# [About this task]
Which lines of the data contain the string "induction"? Copy every one of them.

━━━ Data for the task

(* ===== verification/Doubles.v ===== *)
(** * Doubles: the double arithmetic of the programs

    The programs use [double] for the indices of percentiles, for the drop and
    reorder rates and the draws compared with them, and for the reject rate.  The
    arithmetic is the standard library's specification of binary64, with 53 bits
    of precision and exponents below 1024.  Here: conversions, and the division,
    which gives the exact quotient rounded to nearest, ties to even ([rne]). *)
From Stdlib Require Import Floats.SpecFloat.
From S2P Require Import Prelude.

Abbreviation double := spec_float.
Abbreviation prec := 53.
Abbreviation emax := 1024.

(** [static_cast<double>(n)] of an unsigned [n], and [static_cast<size_t>(x)]:
    undefined out of range. *)
Definition double_of (n : Z) : double := binary_normalize prec emax n 0 false.

Definition size_of_double (x : double) : option Z :=
  match x with
  | S754_zero _ => Some 0
  | S754_finite s m e =>
      let n := Z.shiftl (Zpos m) e in
      if s then (if n =? 0 then Some 0 else None)
      else if n <? 2 ^ 64 then Some n else None
  | _ => None
  end.

Definition divide (x y : double) : double := SFdiv prec emax x y.

(** The double nearest to [a / b]: the value of a decimal text. *)
Definition quotient (a b : Z) : double :=
  if a =? 0 then S754_zero false else
  let '(q, e, l) := SFdiv_core_binary prec emax a 0 b 0 in binary_round_aux prec emax false q e l.

(** ** Rounding *)

(** [n / d] rounded to the nearest integer, to the even one in the middle. *)
Definition rne (n d : Z) : Z :=
  let q := n / d in
  match 2 * (n mod d) ?= d with
  | Lt => q
  | Eq => if Z.even q then q else q + 1
  | Gt => q + 1
  end.

(** [R * 2 ^ e] with the carry of a rounded mantissa. *)
Definition normal (R e : Z) : double :=
  if R =? 2 ^ 53 then S754_finite false (2 ^ 52) (e + 1) else S754_finite false (Z.to_pos R) e.

Lemma rne_near n d : 0 < d -> 2 * n - d <= 2 * (rne n d * d) <= 2 * n + d /\ n / d <= rne n d <= n / d + 1.
Proof.
  intros Hd. unfold rne. pose proof (Z.div_mod n d ltac:(lia)) as E. pose proof (Z.mod_pos_bound n d Hd).
  destruct (Z.compare_spec (2 * (n mod d)) d); [destruct (Z.even (n / d))|..]; nia.
Qed.

Lemma rne_scale n d c : 0 < c -> 0 < d -> rne (n * c) (d * c) = rne n d.
Proof.
  intros Hc Hd. unfold rne. rewrite Z.div_mul_cancel_r, Z.mul_mod_distr_r by lia.
  replace (2 * (n mod d * c) ?= d * c) with (2 * (n mod d) ?= d); [done|].
  rewrite Z.mul_assoc. by apply Zmult_compare_compat_r, Z.lt_gt.
Qed.

Lemma rne_exact n d : 0 < d -> rne (n * d) d = n.
Proof.
  intros Hd. unfold rne. rewrite Z.div_mul, Z.mod_mul by lia. destruct (Z.compare_spec (2 * 0) d); lia.
Qed.

Lemma digits2_pos_log2 p : Zpos (digits2_pos p) = Z.log2 (Zpos p) + 1.
Proof.
  induction p as [p IH|p IH|]; [| |done]; cbn [digits2_pos]; rewrite Pos2Z.inj_succ, IH;
    [rewrite (Pos2Z.inj_xI p), Z.log2_succ_double by lia|rewrite (Pos2Z.inj_xO p), Z.log2_double by lia]; lia.
Qed.

Lemma iter_pos_nat {A} (f : A -> A) p x : SpecFloat.iter_pos f p x = Nat.iter (Pos.to_nat p) f x.
Proof.
  revert x. induction p as [p IH|p IH|]; intros x; cbn [SpecFloat.iter_pos]; rewrite ?IH.
  - rewrite Pos2Nat.inj_xI, Nat.iter_succ_r, <- Nat.iter_add. f_equal. lia.
  - rewrite Pos2Nat.inj_xO, <- Nat.iter_add. f_equal. lia.
  - done.
Qed.

(** After [k] shifts of the quotient of [V] by [b]: what is left of it, the last
    bit shifted out and whether anything smaller was. *)
Definition shifted (V b : Z) (k : nat) (x : shr_record) : Prop :=
  let d := b * 2 ^ Z.of_nat k in
  exists rem, 0 <= rem < d /\ V = shr_m x * d + rem /\ 0 <= shr_m x /\
    shr_r x = (d <=? 2 * rem) /\ shr_s x = negb (2 * rem =? if shr_r x then d else 0).

Lemma shifted_start V b : 0 < b -> 0 <= V -> shifted V b 0 (shr_record_of_loc (V / b) (new_location b (V mod b))).
Proof.
  intros Hb HV. unfold shifted. change (2 ^ Z.of_nat 0) with 1. rewrite Z.mul_1_r.
  pose proof (Z.mod_pos_bound V b Hb) as Hr. pose proof (Z.div_mod V b ltac:(lia)) as E.
  pose proof (Z.div_pos V b HV Hb) as Hq. set (q := V / b) in *. set (r := V mod b) in *. clearbody q r.
  exists r. unfold new_location, new_location_even, new_location_odd.
  destruct (Z.even b) eqn:Eb; destruct (Z.eqb_spec r 0) as [->|Hne];
    try (cbn [shr_record_of_loc shr_m shr_r shr_s]; destruct (Z.leb_spec b (2 * 0)); cbn [negb]; split_and!; (lia || done)).
  - destruct (Z.compare_spec (2 * r) b); cbn [shr_record_of_loc shr_m shr_r shr_s];
      destruct (Z.leb_spec b (2 * r)); cbn [negb]; split_and!; lia.
  - assert (2 * r <> b) as Hodd. { intros E2. by rewrite <- E2, Z.even_mul in Eb. }
    destruct (Z.compare_spec (2 * r + 1) b); cbn [shr_record_of_loc shr_m shr_r shr_s];
      destruct (Z.leb_spec b (2 * r)); cbn [negb]; split_and!; lia.
Qed.
(** A client with one 60-byte segment outstanding since time 0. *)
Definition demo_client : client :=
  with_transport [mkEntry 1 41 300 0] (TcpCongestionController_new 1200) {[1 := replicate 60 7]}
    (client_init demo_pool).

Definition demo_send (w : list (Z * list Z)) (fd : Z) (bs : list Z) : Z := Z.of_nat (length bs).

Lemma unanswered_request_waits_witness :
  exists c' rs, wait_ack demo_send 4 (map ReadAgain [100; 300; 900; 2000; 10000; 20000; 50000; 90000]) demo_client =
      (StillWaiting, c') /\ c'.(g_running) = true /\ c'.(sent) = map (pair 4) rs /\
    Z.of_nat (length rs) <= 5 /\
    Forall (fun w => exists s, demo_client.(outstanding_segments) !! s = Some w) rs.
Proof.
  destruct (unanswered_request_waits demo_send 4 [100; 300; 900; 2000; 10000; 20000; 50000; 90000] demo_client)
    as (c' & rs & E & Eg & Es & Hl & Hf).
  - by repeat constructor.
  - reflexivity.
  - exists c', rs. split; [exact E|]. split; [exact Eg|]. split; [exact Es|]. split; [exact Hl|exact Hf].
Defined.

(** A run of one step, a reconnect. *)
Definition demo_reconnected : client := snd (reconnect 9 (client_init demo_pool)).

Lemma demo_run :
  rtc (unwrapped_step demo_send 5000 6000 [0; 0] (fun _ => 0)) (client_init demo_pool) demo_reconnected.
Proof. apply rtc_once. split; [constructor|reflexivity]. Qed.

(** One more step: an order is sent and nothing is read yet. *)
Definition demo_sending : option (client * mem) :=
  iteration demo_send 5000 6000 [0; 0] (fun _ => 0) 9 100 0 0 7 20 [] 0 demo_reconnected
    (alloc (alloc ∅ 4000 (replicate 152 0)) 5000 (replicate 40 0)).
Definition demo_waiting : client := from_option fst demo_reconnected demo_sending.

Lemma demo_longer_run :
  rtc (unwrapped_step demo_send 5000 6000 [0; 0] (fun _ => 0)) (client_init demo_pool) demo_waiting.
Proof.
  eapply rtc_r; [apply demo_run|]. split; [|vm_compute; reflexivity]. unfold demo_waiting.
  assert (match demo_sending with Some _ => true | None => false end = true) as H by (vm_compute; reflexivity).
  destruct demo_sending as [[c m]|] eqn:E; [|discriminate]. eapply cs_iteration. exact E.
Qed.

Lemma client_records_agree_witness :
  map seq_start demo_waiting.(retrans_q) = [1] /\ is_Some (demo_waiting.(outstanding_segments) !! 1) /\
  (is_Some (demo_waiting.(outstanding_segments) !! 1) <-> contains 1 demo_waiting.(retrans_q) = true).
Proof.
  split; [vm_compute; reflexivity|]. split; [vm_compute; eexists; reflexivity|].
  apply (client_records_agree demo_send 5000 6000 [0; 0] (fun _ => 0) demo_pool demo_waiting demo_longer_run).
Defined.

Lemma teardown_never_sends_witness :
  demo_reconnected.(conn).(state) = CLOSED /\
  teardown demo_send 6000 9 ACTIVE [replicate 20 0] demo_reconnected ∅ = Some (demo_reconnected, ∅).
Proof.
  apply (teardown_never_sends demo_send 5000 6000 [0; 0] (fun _ => 0) demo_pool).
  apply rtc_once. constructor.
Defined.
(* ===== verification/OrderExchange.v ===== *)
(** * OrderExchange: the client and the gateway together

    One turn of the order protocol over a connection that delivers what is
    written: the client's iteration (OrderClient) sends a request, the gateway
    (OrderGateway) processes the packet and writes its answer, the client's
    iteration reads it.  Each process has its own memory. *)
From S2P Require Import Prelude Bytes Memory Packet TcpProtocol TcpStateMachine Allocator MemoryPool TcpReassembly.
From S2P Require Import TcpRetransmission TcpCongestion Messages OrderReceiver OrderGateway OrderStream OrderClient.

Section Exchange.
(** The client's environment. *)
Variable client_write : list (Z * list Z) -> Z -> list Z -> Z.
Variable req_obj ack_buf client_block : ptr.
Variable req_pad : list Z.
Variable begin_key : gmap Z OrderRequest -> Z.
Hypothesis client_writes : forall w fd bs, client_write w fd bs = Z.of_nat (length bs).
Hypothesis req_pad_ok : length req_pad = 2%nat /\ bytes req_pad.
Hypothesis begin_key_in : forall b, b <> ∅ -> is_Some (b !! begin_key b).
Hypothesis client_apart : (client_block + 60 <= req_obj \/ req_obj + 40 <= client_block).
(** The gateway's. *)
Variable gateway_write : list (Z * list Z) -> Z -> list Z -> Z.
Variable ack_obj block rx : ptr.
Variable ack_pad : list Z.
Variable backpressure_threshold ring_size : Z.
Hypothesis gateway_writes : forall w fd bs, gateway_write w fd bs = Z.of_nat (length bs).
Hypothesis ack_pad_ok : length ack_pad = 7%nat /\ bytes ack_pad.
Hypothesis gateway_apart : (block + 44 <= ack_obj \/ ack_obj + 24 <= block) /\
  (block + 44 <= rx \/ rx + Z.of_nat 60 <= block) /\
  (ack_obj + 24 <= rx \/ rx + Z.of_nat 60 <= ack_obj).

Abbreviation client_transmit := (OrderClient.transmit client_write req_obj req_pad).
Abbreviation client_iteration := (OrderClient.iteration client_write req_obj ack_buf req_pad begin_key).
Abbreviation gateway_packet := (process_packet gateway_write ack_obj ack_pad backpressure_threshold ring_size).
Abbreviation gateway_effect := (serve gateway_write ack_pad backpressure_threshold ring_size).

(** The inputs of a turn: the random percentage and the clock readings. *)
Record turn := mkTurn { percent : Z; ts : Z; now_ms : Z; rtt_us : Z }.

Variable cancel_ratio replace_ratio : Z.
Variable client_fd gateway_fd : Z.

Record system := mkSystem { cl : client; cl_mem : mem; gw : gateway; gw_mem : mem }.

Definition exchange (t : turn) (s : system) : option system :=
  let '(req, c) := build_request begin_key t.(percent) cancel_ratio replace_ratio t.(ts) s.(cl) in
  '(c, _) ← client_transmit client_fd req t.(now_ms) c s.(cl_mem);
  '(_, frame) ← last c.(sent);
  '(g, mg) ← (store rx frame ;;
    gateway_packet false gateway_fd (Packet_new rx (Z.of_nat (length frame)) 0) s.(gw)) s.(gw_mem);
  '(_, ack) ← last g.(orders).(written);
  '(c, mc) ← client_iteration client_fd t.(percent) cancel_ratio replace_ratio t.(ts) t.(now_ms)
    [ReadBytes ack] t.(rtt_us) s.(cl) s.(cl_mem);
  Some (mkSystem c mc g mg).

Definition run_exchanges (turns : list turn) (s : system) : option system :=
  foldl (fun s t => s ≫= exchange t) (Some s) turns.

(** Between two turns: nothing outstanding, sequence numbers and order books
    agree. *)
Record client_idle (c : client) (m : mem) : Prop := {
  id_conn : conn_ok c.(conn);
  id_window : 40 <= c.(conn).(peer_window);
  id_cc : cong_inv c.(cc) /\ 40 <= c.(cc).(mss_bytes_);
  id_queue : c.(retrans_q) = [] /\ c.(outstanding_segments) = ∅;
  id_order : in_width 64 c.(order_id);
  id_book : map_Forall (fun k _ => in_width 64 k) c.(order_book_shadow);
  id_running : c.(g_running) = true;
  id_pool : exists p, Pool.allocate c.(pool) = Some (client_block, p) /\
              Pool.deallocate client_block p = Some c.(pool);
  id_block : valid m client_block 60;
  id_req : valid m req_obj 40;
  id_ack : valid m ack_buf 256;
}.

Record synced (s : system) : Prop := {
  sy_idle : client_idle s.(cl) s.(cl_mem);
  sy_ctx : exists ctx, s.(gw).(conn_ctx) !! gateway_fd = Some ctx /\
    ctx.(reassembly) = TcpReassemblyBuffer_new /\
    ctx.(tcp).(recv_seq) = s.(cl).(conn).(send_seq) /\ 256 <= ctx.(tcp).(window_size) /\
    ready ack_obj block rx 60 (s.(gw).(orders), ctx.(tcp)) s.(gw_mem);
  sy_book : dom s.(cl).(order_book_shadow) = s.(gw).(orders).(live_orders);
}.

(** ** The request *)
Lemma request_next p a b ts c m :
  in_width 64 ts -> client_idle c m ->
  exists req c1, build_request begin_key p a b ts c = (req, c1) /\ request_ok req /\ client_idle c1 m /\
    c1.(conn) = c.(conn) /\ c1.(order_book_shadow) = c.(order_book_shadow) /\ c1.(sent) = c.(sent) /\
    (req.(action) = New \/
     (req.(action) = Cancel \/ req.(action) = Replace) /\
       is_Some (c.(order_book_shadow) !! req.(target_order_id))).
Proof.
  intros Hts [Hc Hw Hcc Hq Ho Hb Hr Hp H1 H2 H3]. unfold build_request.
  assert (in_width 64 (u64 (order_id c + 1))) as Hnext by (apply wrap_range; lia).
  pose proof (Z.mod_pos_bound (u64 (order_id c + 1)) 100 ltac:(lia)) as Hm.
  set (next := u64 (order_id c + 1)) in *.
  assert (in_width 8 (if next mod 2 =? 0 then Buy else Sell)) as Hside by (by destruct (_ =? _)).
  set (live := negb _). assert (live = true -> is_Some (order_book_shadow c !! begin_key (order_book_shadow c))) as Hlive.
  { unfold live. rewrite negb_true_iff, bool_decide_eq_false. apply begin_key_in. }
  assert (live = true -> in_width 64 (begin_key (order_book_shadow c))) as Hkey.
  { intros E. destruct (Hlive E) as [o Hl]. exact (Hb _ _ Hl). }
  destruct ((p <=? a) && live) eqn:E1; [|destruct ((p <=? a + b) && live) eqn:E2];
    (eexists _, _; split; [reflexivity|]);
    try apply andb_true_iff in E1 as [_ E1]; try apply andb_true_iff in E2 as [_ E2];
    (split; [split; cbn [client_order_id target_order_id instrument_id action side price quantity send_ts_ns];
       first [done|by apply Hkey|unfold in_width; lia]|]);
    (split; [by split|]); split_and!; try done; cbn [action target_order_id]; auto 6.
Qed.

(** What a request does to the client's book and to the gateway's set. *)
Lemma books_agree req book :
  (req.(action) = New \/
   (req.(action) = Cancel \/ req.(action) = Replace) /\ is_Some (book !! req.(target_order_id))) ->
  apply_action req (dom book) = (true, dom (apply_answer req book)).
Proof.
  unfold apply_action, apply_answer. intros [E|[[E|E] Hin]]; rewrite E; cbn.
  - f_equal. by rewrite dom_insert_L.
  - rewrite bool_decide_eq_true_2 by by apply elem_of_dom. f_equal. by rewrite dom_delete_L.
  - rewrite bool_decide_eq_true_2 by by apply elem_of_dom. f_equal. by rewrite dom_alter_L.
Qed.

━━━━━━

# [Output]
  induction p as [p IH|p IH|]; [| |done]; cbn [digits2_pos]; rewrite Pos2Z.inj_succ, IH;
  revert x. induction p as [p IH|p IH|]; intros x; cbn [SpecFloat.iter_pos]; rewrite ?IH.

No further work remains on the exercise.